## EXERCISE GOAL
Scan the records below for the word "Returned". Copy each line where it appears.

(Saved entries)
◆ ◆ ◆ ◆ ◆ ◆ ◆

(** When no attempt gives a record and the last one returns an empty list,
    the answer is 404 without any raw fetch: the events of the request are
    the attempts and their waits.  The details are the message of the
    latest attempt that threw, even though a later attempt went through
    without error, and the default text if no attempt threw. *)
Theorem empty_render_reports_stale_error (a : ascii) (k : string)
    (retry : option query_value) (w : world) :
  let keyword := String a k in
  let r := retryCount_of retry in
  0 <= r ->
  (forall j : nat, Z.of_nat j < r -> no_records (attempt_outcome env keyword 0 j w)) ->
  attempt_outcome env keyword 0 (Z.to_nat r) w = Returned [] ->
  handler env (Some (QString keyword)) retry w
    = (Returned (NotFound "No products found"
                   (match last_thrown env keyword 0 (Z.to_nat r) w None with
                    | Some e => details_of e
                    | None => "Try different keywords"
                    end)),
       attempt_world env keyword 0 (Z.to_nat r) w) /\
  orchestration (trace (attempt_world env keyword 0 (Z.to_nat r) w))
    = (orchestration (trace w) ++ schedule keyword 0 (S (Z.to_nat r)))%list.
Proof.
  intros keyword r Hr Hno Hempty. split; [|apply attempt_world_obs].
  subst keyword. unfold handler, try_catch, bind. cbv beta iota zeta. fold r.
  rewrite (attempts_quiet (String a k) r (Z.to_nat r) 0 (LoopState [] None) w
             (Z.to_nat (r + 1))); [|lia|lia|done| |done].
  - cbn [products lastError ret].
    destruct (last_thrown env (String a k) 0 (Z.to_nat r) w None) as [[[|b m] s]|]; done.
  - intros j Hj. apply Hno. lia.
Qed.

(** *** What a request can cost *)
Lemma waited_app (t1 t2 : list event) : waited (t1 ++ t2) = waited t1 + waited t2.
Proof.
  induction t1 as [|ev t1 IH]; [done|]. destruct ev; cbn [app waited]; rewrite IH; lia.
Qed.

Lemma waited_orchestration (t : list event) : waited (orchestration t) = waited t.
Proof.
  unfold orchestration. induction t as [|ev t IH]; [done|].
  destruct ev; cbn [List.filter is_orchestration waited]; by rewrite IH.
Qed.

Lemma waited_schedule (keyword : string) (n : nat) :
  forall a, 0 <= a ->
  waited (schedule keyword a n) = 1000 * Z.of_nat n * (2 * a + Z.of_nat n - 1).
Proof.
  induction n as [|n IH]; intros a Ha; [cbn; lia|].
  cbn [schedule]. rewrite waited_app, IH by lia. unfold attempt_events.
  destruct (Z.ltb_spec 0 a); cbn [app waited]; nia.
Qed.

◆ ◆ ◆ ◆ ◆ ◆ ◆

## WRITTEN ANSWER
  attempt_outcome env keyword 0 (Z.to_nat r) w = Returned [] ->
    = (Returned (NotFound "No products found"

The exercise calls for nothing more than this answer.